No propósito de conscientizar, coibir e punir com a força da lei as discriminações raciais, surge em Pesqueira em 2020, o GRUPO RAÍZES DA LIBERDADE, idealizado pelo advogado Dr. Alexandre Guedes e o professor, Hamilton.
Quando foi criado, grande parte da população estava em isolamento social, devido ao contágio da Covid-19 e pôde assistir atônita o assassinato do cidadão negro, George Floyd, ocorrido em 25 de maio deste ano, depois que Derek Chauvin, então policial da cidade de Minneapolis, ajoelhou-se no pescoço de Floyd, impedindo que ele respirasse, o mesmo rapidamente veio a falecer. As gravações em vídeo, mostrando o homem dizendo repetidamente: “I Can’t Breathe!” (“Não consigo respirar”) foram amplamente divulgadas nas redes sociais e transmitidas pelos meios de comunicação do mundo, desencadeando uma série de manifestações cujo slogan era “VIDAS NEGRAS IMPORTAM”. Aqui em Pesqueira não foi diferente, o confinamento impedia o contato físico, contudo a internet oportunizou encontros sobre o tema com muito engajamento, a exemplo da live feita pelos idealizadores do grupo, incitando as pessoas à luta.

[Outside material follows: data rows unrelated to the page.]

Module Upgrade.
Record t : Type := mk {
  id : string;
  name : string;
  description : string;
  cost : float;
  currencyId : string;
  level : Z;
  purchased : bool;
  effect : float;
  scalable : option bool;
  scaleFactor : option float;
  icon : option string
}.
Definition with_level (u : t) (l : Z) : t :=
  mk (id u) (name u) (description u) (cost u) (currencyId u) l
     (purchased u) (effect u) (scalable u) (scaleFactor u) (icon u).
Definition with_purchased (u : t) (p : bool) : t :=
  mk (id u) (name u) (description u) (cost u) (currencyId u) (level u)
     p (effect u) (scalable u) (scaleFactor u) (icon u).
End Upgrade.

Module Paradigm.
Record t : Type := mk {
  id : string;
  name : string;
  description : string;
  active : bool;
  productionMultiplier : float
}.
End Paradigm.

(** The events these methods emit, with their payloads. *)
Inductive Event : Type :=
| CURRENCY_CHANGED (currencyId : string) (oldAmount newAmount change : float)
| UPGRADE_PURCHASED (upgradeId : string) (level : Z) (cost : float)
| UPGRADE_LEVELED (upgradeId : string) (newLevel : Z) (effect : float)
| PRODUCTION_TICK (deltaTimeMs : float).

(** The state of the four managers involved, and the event trace. *)
Record Engine : Type := mkEngine {
  currencies : JsMap.t Currency.t;
  upgrades : JsMap.t Upgrade.t;
  paradigms : JsMap.t Paradigm.t;
  currentParadigm : option string;
  productionRates : JsMap.t float;
  emitted : list Event
}.

Definition set_currencies (x : JsMap.t Currency.t) (e : Engine) : Engine :=
  mkEngine x (upgrades e) (paradigms e) (currentParadigm e)
    (productionRates e) (emitted e).

Definition set_upgrades (x : JsMap.t Upgrade.t) (e : Engine) : Engine :=
  mkEngine (currencies e) x (paradigms e) (currentParadigm e)
    (productionRates e) (emitted e).

Definition set_emitted (x : list Event) (e : Engine) : Engine :=
  mkEngine (currencies e) (upgrades e) (paradigms e) (currentParadigm e)
    (productionRates e) x.

(** *** Method bodies: state, and exceptions that keep the state *)

Definition M (A : Type) : Type := Engine -> completion A * Engine.

Definition ret {A : Type} (a : A) : M A := fun e => (Normal a, e).

Definition bind {A B : Type} (m : M A) (f : A -> M B) : M B :=
  fun e =>
    match m e with
    | (Normal a, e') => f a e'
    | (Throw msg, e') => (Throw msg, e')
    end.

Definition throw {A : Type} (msg : string) : M A := fun e => (Throw msg, e).

Definition read {A : Type} (f : Engine -> A) : M A := fun e => (Normal (f e), e).

Definition modify (f : Engine -> Engine) : M unit := fun e => (Normal tt, f e).

Declare Scope js64_scope.
Delimit Scope js64_scope with js64.
Notation "x <- m ;; k" := (bind m (fun x => k))
  (at level 100, m at next level, right associativity) : js64_scope.
Notation "m ;; k" := (bind m (fun _ => k))
  (at level 100, right associativity) : js64_scope.
Local Open Scope js64_scope.

Fixpoint forEach {A : Type} (f : A -> M unit) (l : list A) : M unit :=
  match l with
  | [] => ret tt
  | x :: r => f x ;; forEach f r
  end.

Module EventBus.

Definition emit (ev : Event) : M unit :=
  modify (fun e => set_emitted (emitted e ++ [ev]) e).

End EventBus.

(** *** CurrencyManager (systems/CurrencyManager.ts) *)

Module CurrencyManager.

Definition store (currencyId : string) (c : Currency.t) : M unit :=
  modify (fun e => set_currencies (JsMap.set (currencies e) currencyId c) e).

Definition get (currencyId : string) : M float :=
  cs <- read currencies ;;
  ret (nullish (option_map Currency.amount (JsMap.get cs currencyId)) 0%float).

Definition add (currencyId : string) (amount : float) : M float :=
  cs <- read currencies ;;
  match JsMap.get cs currencyId with
  | None => throw ("Currency '" ++ currencyId ++ "' does not exist")
  | Some currency =>
      let oldAmount := Currency.amount currency in
      let currency' :=
        Currency.with_amount currency (Currency.amount currency + amount)%float in
      store currencyId currency' ;;
      EventBus.emit (CURRENCY_CHANGED currencyId oldAmount
                       (Currency.amount currency') amount) ;;
      ret (Currency.amount currency')
  end.

Definition subtract (currencyId : string) (amount : float) : M float :=
  cs <- read currencies ;;
  match JsMap.get cs currencyId with
  | None => throw ("Currency '" ++ currencyId ++ "' does not exist")
  | Some currency =>
      let oldAmount := Currency.amount currency in
      let currency' :=
        Currency.with_amount currency
          (Math.max 0%float (Currency.amount currency - amount)%float) in
      store currencyId currency' ;;
      EventBus.emit (CURRENCY_CHANGED currencyId oldAmount
                       (Currency.amount currency') (- amount)%float) ;;
      ret (Currency.amount currency')
  end.

Definition has (currencyId : string) (amount : float) : M bool :=
  a <- get currencyId ;; ret (geb a amount).

End CurrencyManager.

(** *** UpgradeManager (systems/UpgradeManager.ts) *)

Module UpgradeManager.

Definition store (upgradeId : string) (u : Upgrade.t) : M unit :=
  modify (fun e => set_upgrades (JsMap.set (upgrades e) upgradeId u) e).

A aceitação foi imediata e ao longo desses cinco anos, outros membros aderiram à causa, resultando em ações que visam fortalecer a igualdade por direitos e a implementação de políticas públicas. A necessidade de estar juntos para se fortalecerem se fez urgente e uma vez por mês os integrantes do grupo irão se encontrar na Biblioteca Pública Municipal. A reunião de agosto aconteceu num clima amistoso e produtivo com a participação da professora e gestora da entidade, Andréa Galvão, de Dr. Alexandre Guedes, Hamilton, das professoras, Cleide Assis, Iolanda Santos e de Georgia.
A missão do grupo está consolidada e a união de pessoas proativas e competentes tendem a dar mais visibilidade ao movimento negro que é de todos nós, à cultura afro e à resistência, conforme enfatiza Alexandre em suas palavras: “Erguer-se é um símbolo nato de quem pela vida tombou, mas inconformado se levanta na certeza de que lutou e lutará muitas vezes. Avante!